# Gathering Entry Cutoff Date



## peculiarmike (May 8, 2008)

The cutoff date for '08 Gathering entries is *MAY 15*!

The sooner you get them in the better so we know how many to plan for.
You won't find a better time with better people or better food!

*Remember, this event is for YOU*


----------



## peculiarmike (May 11, 2008)

Here's the deal -
This thing is going to happen and YOU FOLKS need to be there!
Get those entries in!
PM me your email address and I will send you an entry form.

Mike


----------



## willkat98 (May 11, 2008)

Mike
I'm probably not supposed to fill this announcement thread with this stuff, but I wanted to note that your efforts are not lost on the silent majority.

I know from smaller organizing events that this is a PITA.

But the end result always makes up for it (see posts on 2007 pics to SMF gathering)

I tried my damndest, but I can't make it.  Hope to meat you all one day somewhere down the road.

We're all on a few boards it seams, and I would like to meat all of you!!

Your hard work is not lost on those of us who cannot make it.

Thank you, Mike


----------



## brentman0110 (May 11, 2008)

Where is the 08 gathering?


----------



## willkat98 (May 12, 2008)

See Mikes first post here:

http://www.smokingmeatforums.com/for...ad.php?t=12977


----------



## pigcicles (May 12, 2008)

I hope to see as many there as can possibly make it. I know from planning last years event that things happen. Shoot the price of fuel alone is enough to turn some away. 

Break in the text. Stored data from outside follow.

Lemma Grow_last_ok :
  exists f1, Grow_last f new_blocks new_bits added v = Some f1 /\
             frame l fG (set_geometry f1 nb bits) /\ pack_denotes (set_geometry f1 nb bits) l h /\
             no_blocks f1 = no_blocks f.
Proof.
  unfold Grow_last. fold l old. change 65536 with 0x10000 in N. fold N.
  destruct (stat f l) eqn:Est; cbn [pack_rep] in Hg.
  - destruct Hg as (Ek & Hlast & Eg). destruct v.
    + unfold IsFull_b. rewrite Est, is_st_refl, end_block_bsize. cbn [andb].
      assert (bsize f l = old) as -> by (unfold bsize, l; rewrite Z.eqb_refl; done).
      destruct (Z.eqb_spec (lst f l) (old - 1)) as [E|E].
      * eexists. split; [reflexivity|]. change (set_geometry (set_lst f l ?x) nb bits) with (set_lst fG l x).
        split; [frame_tac|]. split; [|done]. unfold pack_denotes. frd. rewrite HbG.
        change (stat fG l) with (stat f l). change (blk fG l) with (blk f l). rewrite Est.
        assert (wrap 16 (if new_blocks =? 0 then new_bits - 1 else 65535) = N - 1) as ->.
        { unfold N in *. destruct (new_blocks =? 0); rewrite wrap16_small; lia. }
        split; [done|]. split; [lia|]. intros m Hm. unfold h. destruct (Z.ltb_spec m old); [rewrite Eg by lia|]; cmp_solve.
      * eexists. split; [reflexivity|].
        change (set_geometry (set_blk (set_stat f l FB_MIXED) l ?x) nb bits) with (set_blk (set_stat fG l FB_MIXED) l x).
        split; [frame_tac|]. split; [|done]. unfold pack_denotes. frd. rewrite HbG.
        assert (denotes (Init N true) N (fun _ => true)) as Hi by (apply denotes_Init; lia).
        assert (eq_upto N (minus (fun _ => true) (lst f l + 1) (old - 1)) h) as Eh.
        { intros m Hm. unfold minus, within, h. destruct (Z.ltb_spec m old); [rewrite Eg by lia|]; cmp_solve. }
        assert (0 < cnt h 0 N < N) as Hc.
        { pose proof (cnt_bounds h 0 N). split.
          - destruct (Z.eq_dec (cnt h 0 N) 0) as [Ez|]; [|lia]. rewrite cnt_zero in Ez.
            specialize (Ez 0 ltac:(lia)). rewrite <- Eh in Ez by lia. revert Ez. unfold minus, within. cmp_solve.
          - destruct (Z.eq_dec (cnt h 0 N) N) as [Ez|]; [|lia].
            pose proof (proj1 (cnt_full h 0 N ltac:(lia)) ltac:(lia) (old - 1) ltac:(lia)) as Hx.
            rewrite <- Eh in Hx by lia. revert Hx. unfold minus, within. cmp_solve. }
        eexists. split; [reflexivity|]. split; [|done]. rewrite <- Eh. apply denotes_Reset_between; [done|lia|lia|].
        pose proof (cnt_proper N _ _ Eh) as Hce. simpl in Hce. rewrite Hce. lia.
    + change (is_st FB_FULL FB_MIXED) with false. eexists. split; [reflexivity|]. fold fG.
      split; [frame_tac|]. split; [|done]. unfold pack_denotes. rewrite HbG.
      change (stat fG l) with (stat f l). change (blk fG l) with (blk f l). change (lst fG l) with (lst f l). rewrite Est.
      split; [done|]. split; [lia|]. intros m Hm. unfold h. destruct (Z.ltb_spec m old); [rewrite Eg by lia|]; cmp_solve.
  - destruct Hg as (Ek & Eg). destruct v.
    + pose proof (denotes_Init N false ltac:(lia)) as Hi.
      assert (eq_upto N (fun m => within old (old + added - 1) m || false) h) as Eh.
      { intros m Hm. unfold within, h. destruct (Z.ltb_spec m old); [rewrite Eg by lia|]; cmp_solve. }
      pose proof (denotes_Set_between _ N _ old (old + added - 1) Hi ltac:(lia) ltac:(lia)) as Hd.
      pose proof (Set_between_flag _ N _ old (old + added - 1) Hi ltac:(lia) ltac:(lia)) as Hfl.
      assert (0 < cnt h 0 N < N) as Hc.
      { rewrite (cnt_split h 0 old N) by lia.
        rewrite (proj2 (cnt_zero h 0 old)) by (intros i Hi'; unfold h; destruct (Z.ltb_spec i old); [apply Eg; lia|lia]).
        rewrite (proj2 (cnt_full h old N ltac:(lia))) by (intros i Hi'; unfold h; cmp_solve). lia. }
      pose proof (cnt_proper N _ _ Eh) as Hce. simpl in Hce. cbv beta in Hfl. rewrite Hce in Hfl.
      destruct (Z.eqb_spec (cnt h 0 N) N); [lia|].
      set (f0 := set_blk (set_stat f l FB_MIXED) l (Some (Init N false))).
      assert (blk f0 l = Some (Init N false)) as Ek0.
      { change (blk (set_blk (set_stat fG l FB_MIXED) l (Some (Init N false))) l = Some (Init N false)). by frd. }
      change (no_of_bits_in_last_block f0) with old.
      unfold on_block. rewrite Ek0. destruct (Set_between (Init N false) old (old + added - 1)) as [k' fl].
      cbn [fst snd] in *. subst fl. cbv iota. eexists. split; [reflexivity|].
      change (set_geometry (set_blk f0 l (Some k')) nb bits)
        with (set_blk (set_blk (set_stat fG l FB_MIXED) l (Some (Init N false))) l (Some k')).
      split; [frame_tac|]. split; [|done]. unfold pack_denotes. frd. rewrite HbG.
      exists k'. split; [done|]. split; [by rewrite <- Eh|done].
    + change (is_st FB_EMPTY FB_MIXED) with false. eexists. split; [reflexivity|]. fold fG.
      split; [frame_tac|]. split; [|done]. unfold pack_denotes. rewrite HbG.
      change (stat fG l) with (stat f l). change (blk fG l) with (blk f l). rewrite Est.
      split; [done|]. intros m Hm. unfold h. destruct (Z.ltb_spec m old); [by apply Eg; lia|done].
  - destruct Hg as (k & Ek & Hd & Hc). rewrite Ek, is_st_refl. cbn [mbind option_bind].
    destruct (denotes_GrowBlock k old g added v Hd ltac:(lia) ltac:(lia)) as (k' & Eg & Hk'). fold h in Hk'.
    rewrite HN in Hk'.
    assert ((if v then k' ← GrowBlock k added true; Some (set_blk f l (Some k'))
             else k' ← GrowBlock k added false; Some (set_blk f l (Some k'))) = Some (set_blk f l (Some k'))) as ->
      by (destruct v; by rewrite Eg).
    eexists. split; [reflexivity|]. change (set_geometry (set_blk f l ?x) nb bits) with (set_blk fG l x).
    split; [frame_tac|]. split; [|done]. unfold pack_denotes. frd. rewrite HbG.
    change (stat fG l) with (stat f l). rewrite Est. exists k'. split; [done|]. split; [done|].
    by apply grown_mixed.
Qed.
End Last.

If you can't make it to this year's event, then at least plan on smoking something over the weekend with us. We'd love to see YOUR pictures too.

For anyone who is still on the maybe fence.. Don't be afraid to meet new people. Last year's meeting with the group of axe murderers turned out great. Even the seminar on axe grinding went great 
	

	
	
		
		



		
			






If you can - C'mon out and relax for the weekend with us. No pressures, just good times!


----------



## chargrilled (May 13, 2008)

Got the green light from the Mrs. last night!!  We're going to Missouri!! Maybe the gas prices will come down by then. <------And then I woke up from a dream.

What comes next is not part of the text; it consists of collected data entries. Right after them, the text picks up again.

Lemma Next_full fuel it r :
  at_row it r -> IsEndOfBlock f it = false -> stat f (r / 65536) = FB_FULL ->
  exists it', next_loop (S fuel) f (set_n it (iterator_n it + 1)) = Some it' /\ moved_from r it'.
Proof.
  intros Hat Eend Est. destruct (not_end_room it r Hat Eend) as [Hroom Hll]. specialize (Hll Est).
  pose proof Hat as [Hv Hgo [Hr HFr] Eb En Epos Efull Eempty Hprev Hq Hmixed].
  destruct (row_in_packs f Hf r Hr) as [Hin Hlt]. destruct (next_row_pos r Hr Hroom) as (E1 & E2 & Hr1). split_row r.
  cbn [next_loop]. change (cur_block_full (set_n it ?x)) with (cur_block_full it). rewrite Efull, Est, is_st_refl.
  eexists. split; [reflexivity|]. left. exists (r + 1). split; [lia|]. split; [intros m Hm; lia|].
  split; cbn; rewrite ?E1, ?E2, ?Est; try done; try lia.
  - split; [done|]. pose proof (proj2 HF _ Hin) as Hpk. unfold pack_denotes in Hpk. rewrite Est in Hpk.
    destruct Hpk as (_ & Hl & Eg). specialize (Eg (r mod 65536 + 1) ltac:(lia)). cbv beta in Eg.
    replace (65536 * (r / 65536) + (r mod 65536 + 1)) with (r + 1) in Eg by lia. rewrite Eg. cmp_solve.
  - rewrite shiftl16, Eb, En. lia.
  - by rewrite Efull, Est.
Qed.

Lemma Next_mixed fuel it r k :
  at_row it r -> IsEndOfBlock f it = false -> stat f (r / 65536) = FB_MIXED -> blk f (r / 65536) = Some k ->
  denotes k (bsize f (r / 65536)) (fun m => F (65536 * (r / 65536) + m)) ->
  exists it', next_loop (S (S fuel)) f (set_n it (iterator_n it + 1)) = Some it' /\ moved_from r it'.
Proof.
  intros Hat Eend Est Ek Hd. destruct (not_end_room it r Hat Eend) as [Hroom _].
  pose proof Hat as [Hv Hgo [Hr HFr] Eb En Epos Efull Eempty Hprev Hq Hmixed].
  destruct (Hmixed k Est Ek) as (Hpb & Hcd & Hones). destruct (row_in_packs f Hf r Hr) as [Hin Hlt]. split_row r.
  pose proof (bsize_bound f _ Hf Hin) as HS. remember (S fuel) as fuel' eqn:Ef. cbn [next_loop]. set (it0 := set_n it (iterator_n it + 1)).
  change (cur_block_full it0) with (cur_block_full it). change (cur_block_empty it0) with (cur_block_empty it).
  rewrite Efull, Eempty, Est. change (is_st FB_MIXED FB_FULL) with false. cbv iota.
  destruct (FindOne_spec f it0 k (bsize f (r / 65536)) (fun m => F (65536 * (r / 65536) + m)))
    as (it' & fl & -> & Eit & Ht & Hfl).
  { cbn. by rewrite Eb. }
  { exact Hd. }
  { cbn. lia. }
  { intros _. left. cbn. rewrite En. replace (r mod 65536 + 1 - 1) with (r mod 65536) by lia. exact Hcd. }
  cbn [mbind option_bind]. change (iterator_n it0) with (iterator_n it + 1) in *. rewrite En in *.
  assert (forall n, no_ones (fun m => F (65536 * (r / 65536) + m)) (r mod 65536 + 1) n ->
            no_ones F (r + 1) (65536 * (r / 65536) + n)) as Hrows.
  { intros n Hn m Hm. specialize (Hn (m - 65536 * (r / 65536)) ltac:(lia)). cbv beta in Hn.
    by replace (65536 * (r / 65536) + (m - 65536 * (r / 65536))) with m in Hn by lia. }
  change (iterator_b it0) with (iterator_b it) in *. change (prev_block it0) with (prev_block it) in *.
  rewrite Hpb, Z.eqb_refl in Eit. destruct fl.
  - destruct (Ht eq_refl) as (Hcd' & Hn' & Hg' & Hno'). eexists. split; [reflexivity|]. left.
    exists (65536 * (r / 65536) + iterator_n it'). split; [lia|]. split; [by apply Hrows|].
    destruct (row_pos (r / 65536) (iterator_n it') ltac:(lia)) as [F1 F2].
    split; rewrite ?F1, ?F2, ?Est; try (rewrite Eit; cbn; congruence); try done.
    + split; [apply pack_row_in; (done || lia)|done].
    + cbn. rewrite shiftl16. rewrite Eit. cbn. rewrite Eb. done.
    + intros k' _ Ek'. rewrite Ek in Ek'. injection Ek' as <-. split; [by rewrite Eit|]. split; [exact Hcd'|].
      rewrite Eit. cbn. rewrite Hones. rewrite (cnt_first F r) by lia. rewrite HFr.
      rewrite (cnt_split F (r + 1) (65536 * (r / 65536) + iterator_n it')) by lia.
      rewrite (proj2 (cnt_zero F (r + 1) _)) by (by apply Hrows). cbn. lia.
  - specialize (Hfl eq_refl). apply Hrows in Hfl. subst fuel'.
    destruct (leave_pack fuel it') as (it'' & E & Hres);
      try (rewrite Eit; cbn; try done; rewrite ?Eb; unfold in_packs in Hin; (done || lia)).
    exists it''. split; [exact E|].
    assert (iterator_b it' = r / 65536) as Eb' by (rewrite Eit; exact Eb). rewrite Eb' in Hres.
    apply moved_after; [|done]. intros m Hm. apply Hfl.
    destruct (row_in_packs f Hf m ltac:(lia)) as [_ Hml]. split_row m.
    assert (m / 65536 = r / 65536) as Em by lia. rewrite Em in Hml. lia.
Qed.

Going to be celebrating my B-Day while we are at the Gathering
	

	
	
		
		



		
		
	


	





 .

I am going on a 1 week fast before the event
	

	
	
		
		



		
		
	


	





 . Starvin myself so that I can fit in more Q!!
	

	
	
		
		



		
		
	


	





Cant wait to meat all of you that are attending, I will be the guy by the CG with an oat soda in my hand
	

	
	
		
		



		
		
	


	





 .  What a vacation its going to be.


----------



## bbq bubba (May 13, 2008)

Got a list of whos going so far Mike??


----------



## pigcicles (May 13, 2008)

All Right! Glad to have you on board with us Chargrilled. I'm looking forward to meeting you... I wonder how good smoked birthday cake is???
	

	
	
		
		



		
		
	


	





Are you planning on seeing anything else on the way or after?


----------



## chargrilled (May 13, 2008)

Mike I sent ya email, let me know.

Ill start the list Bubba
Gathering attendees:

Travis "Chargrilled" Bergstrom, and Mrs. Char


----------



## chargrilled (May 13, 2008)

Thanks, im lookin forward to it, wow talk about last minute! (better late than never)

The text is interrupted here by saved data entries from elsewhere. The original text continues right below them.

Record Hist := mkHist {
  no_obj : Z;
  no_pack : Z;
  start_pack : Z;
  end_pack : Z;
  no_pack_declared : Z;
  hist_buffers : list (list Z);
  fixed : bool
}.

(** ** Allocation *)

Definition Hist_new : Hist := mkHist 0 0 0 0 0 [] false.

Definition Clear (h : Hist) : Hist := mkHist 0 0 0 0 0 [] false.

Definition BlockCount (n : Z) : Z := (n + (NO_HISTS_IN_BLOCK - 1)) / NO_HISTS_IN_BLOCK.

Definition NoPacksInLastBlock (n : Z) : Z :=
  if n mod NO_HISTS_IN_BLOCK =? 0 then NO_HISTS_IN_BLOCK else n mod NO_HISTS_IN_BLOCK.

(** The growth of the buffers from [old_n] to [new_n] packs in memory. *)
Definition grow_buffers (junk : Z -> Z) (bufs : list (list Z)) (old_n new_n old_bc new_bc : Z)
  : option (list (list Z)) :=
  let bufs := resize (Z.to_nat new_bc) [] bufs in
  bufs ← (if 0 <? old_bc then
            let new_last := if old_bc <? new_bc then NO_HISTS_IN_BLOCK else NoPacksInLastBlock new_n in
            let old_last := NoPacksInLastBlock old_n in
            b ← write_words (realloc junk (bufs.[[]|old_bc - 1]) (new_last * RSI_HIST_INT_RES))
                  (old_last * RSI_HIST_INT_RES)
                  (replicate (Z.to_nat ((new_last - old_last) * RSI_HIST_INT_RES)) all_ones);
            Some (bufs.[old_bc - 1 <- b])
          else Some bufs);
  let bufs := foldl (fun bs i =>
                bs.[i <- replicate (Z.to_nat (NO_HISTS_IN_BLOCK * RSI_HIST_INT_RES)) all_ones])
                bufs (range old_bc (new_bc - 2)) in
  Some (if old_bc <? new_bc
        then bufs.[new_bc - 1 <- replicate (Z.to_nat (NoPacksInLastBlock new_n * RSI_HIST_INT_RES)) all_ones]
        else bufs).

Definition Alloc (junk : Z -> Z) (h : Hist) (new_no_pack : Z) : option Hist :=
  if no_pack_declared h <? new_no_pack then
    let new_no_pack_declared := (new_no_pack / 32 + 1) * 32 in
    let old_n := no_pack_declared h - start_pack h in
    let new_n := new_no_pack_declared - start_pack h in
    let old_bc := if 0 <? no_pack_declared h then BlockCount old_n else 0 in
    bufs ← grow_buffers junk (hist_buffers h) old_n new_n old_bc (BlockCount new_n);
    Some (mkHist (no_obj h) (swrap 32 new_no_pack) (start_pack h) (end_pack h)
            (swrap 32 new_no_pack_declared) bufs (fixed h))
  else
    Some (mkHist (no_obj h) (swrap 32 new_no_pack) (start_pack h) (end_pack h)
            (no_pack_declared h) (hist_buffers h) (fixed h)).

Definition set_end (h : Hist) (start_ end_ : Z) : Hist :=
  mkHist (no_obj h) (no_pack h) start_ end_ (no_pack_declared h) (hist_buffers h) (fixed h).

Definition set_obj (h : Hist) (n : Z) : Hist :=
  mkHist n (no_pack h) (start_pack h) (end_pack h) (no_pack_declared h) (hist_buffers h) (fixed h).

Definition set_bufs (h : Hist) (bufs : list (list Z)) : Hist :=
  mkHist (no_obj h) (no_pack h) (start_pack h) (end_pack h) (no_pack_declared h) bufs (fixed h).

Definition Create (junk : Z -> Z) (h : Hist) (_no_obj : Z) (_fixed : bool) : option Hist :=
  h ← Alloc junk (mkHist _no_obj 0 0 0 0 [] _fixed) (NoObj2NoPacks _no_obj);
  Some (set_end h 0 (no_pack h - 1)).

Definition AppendKNs (junk : Z -> Z) (h : Hist) (new_no_pack : Z) : option Hist :=
  if new_no_pack <? no_pack h then None
  else h ← Alloc junk h new_no_pack; Some (set_end h (start_pack h) (no_pack h - 1)).

Definition Update (junk : Z -> Z) (h : Hist) (_new_no_obj : Z) : option Hist :=
  h ← AppendKNs junk h (NoObj2NoPacks _new_no_obj); Some (set_obj h _new_no_obj).

Definition UpToDate (h : Hist) (cur_no_obj pack : Z) : bool :=
  (cur_no_obj =? no_obj h)
  || ((pack <? no_pack h - 1) && (pack <? Z.quot cur_no_obj MAX_PACK_ROW_SIZE)).

(** ** Access to the words of a pack *)

(** [PackBuf]: the block and the word offset where the pack starts. *)
Definition PackBuf (h : Hist) (pack_no : Z) : Z * Z :=
  ((pack_no - start_pack h) / NO_HISTS_IN_BLOCK,
   (pack_no - start_pack h) mod NO_HISTS_IN_BLOCK * RSI_HIST_INT_RES).

Definition get_word (h : Hist) (pack i : Z) : option Z :=
  let '(b, off) := PackBuf h pack in
  buf ← zget (hist_buffers h) b; zget buf (off + i).

Definition read_pack (h : Hist) (pack : Z) : option (list Z) :=
  let '(b, off) := PackBuf h pack in
  buf ← zget (hist_buffers h) b;
  if (0 <=? off) && (off + RSI_HIST_INT_RES <=? zlen buf)
  then Some (take (Z.to_nat RSI_HIST_INT_RES) (drop (Z.to_nat off) buf)) else None.

Definition write_pack (h : Hist) (pack i : Z) (ws : list Z) : option Hist :=
  let '(b, off) := PackBuf h pack in
  buf ← zget (hist_buffers h) b;
  buf ← write_words buf (off + i) ws;
  Some (set_bufs h ((hist_buffers h).[b <- buf])).

Definition ClearPack (h : Hist) (pack : Z) : option Hist :=
  if negb (zlen (hist_buffers h) =? 0) && (start_pack h <=? pack) && (pack <=? end_pack h)
  then write_pack h pack 0 (replicate (Z.to_nat RSI_HIST_INT_RES) 0)
  else Some h.

Definition CopyRepresentation (junk : Z -> Z) (h : Hist) (buf : list Z) (pack : Z) : option Hist :=
  h ← (if (zlen (hist_buffers h) =? 0) || (end_pack h <? pack)
       then AppendKNs junk h (pack + 1) else Some h);
  write_pack h pack 0 buf.

(** ** Queries and updates of the bits *)

Definition bit_at (h : Hist) (pack i : Z) : option bool :=
  if i <? 0 then None
  else w ← get_word h pack (i / 32); Some (negb (Z.land (Z.shiftr w (i mod 32)) 1 =? 0)).

(** The scan [for (i = min_bit; i <= max_bit; i++)] that stops at the first set bit. *)
Fixpoint any_set (h : Hist) (pack : Z) (is_ : list Z) : option bool :=
  match is_ with
  | [] => Some false
  | i :: rest => b ← bit_at h pack i; if (b : bool) then Some true else any_set h pack rest
  end.

Definition ExactMode (pack_min pack_max : Z) : bool :=
  wrap64 (pack_max - pack_min) <=? 32 * RSI_HIST_INT_RES - 2.

Definition IntervalTooLarge (pack_min pack_max : Z) : bool :=
  (pack_min <? - 4611686018427387900) && (4611686018427387900 <? pack_max).

Definition no_intervals : double := double_of_int (32 * RSI_HIST_INT_RES).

Right now we are going to take off Thurs sometime to put us down there to set up camp before dark. Dunno yet if we are going to take in other adventures just yet, will have the 2 dogs and love to camp so when we get settled in we usually stay put.

Bring on the smoked cake, maybe cherry wood???


----------



## flyin'illini (May 14, 2008)

Travis, Enjoy it.   Good idea to fast ahead of time.  

PeculiarMike:  I will actually in Tulsa TWICE in June but will not be passing through Mizzou on the Gathering Dates or I would stop by for it.  Bummer.


----------



## peculiarmike (May 14, 2008)

OK! I've been busy. Just climbed off the Harley after a run south and back, my butt is thanking me. Did two bass tournaments in the past week, did NO good at either, REALLY high water levels and cold fronts. 

*I WILL EXTEND THE CUTOFF DATE TO THE LAST DAY OF MAY.  PM me for an entry form & info.
*
GET THOSE ENTRIES IN _NOW!_ This is YOUR gathering!

*NOW!*  Here who is officially signed up for the gathering:

1- ME & Peculiarjane & a smoker or two
2- Ultramag & Brandi & little Mag
3- Jeff & The bug squoosher (yep, THAT Jeff)
4- Pigcicles
5- Shortone & Rhonda & Beula (only trailer smoker so far)
6- Smokinmeat, the ABT king
7- Chargrilled & Mrs. Chargrilled + 2 labs

MAYBES - *NO MAYBES ABOUT IT, Y'ALL GIT ON IN HERE!*

SmokyOkie
BA-LoKo
Glued2it
Bud & Tonto (maybe fly-ins)


----------



## short one (Jun 3, 2008)

> Mike, I have been busy at work and long hrs and missed this post. Are there any changes to date and has a cooking schedule been started. Smokinmeat and I are also bringing our D.O. as someone mentioned in another thread something about dessert. (Pigcicles)
> Would like to know what to plan on as time is getting closer and with the weather the way it is my days and nights run together at work when its dry enough to get in the field. Thanks Steve


----------



## peculiarmike (Jun 3, 2008)

No changes. I will get a cooking schedule out ASAP!
As I said, Jane and I will do fatty breakfast burritos if that suits everyone. Plus some other items.


----------



## glued2it (Jun 3, 2008)

Your right "No  Maybes" about it. (so Far)
I'll be the one on the side of the highway with the cardboard sign That says;
*"SMF 08 or bust"* and my thumb sticking out. 
	

		
			
		

		
	







Gas prices are a little on high side but me and the grump.....I mean Tera will be there


----------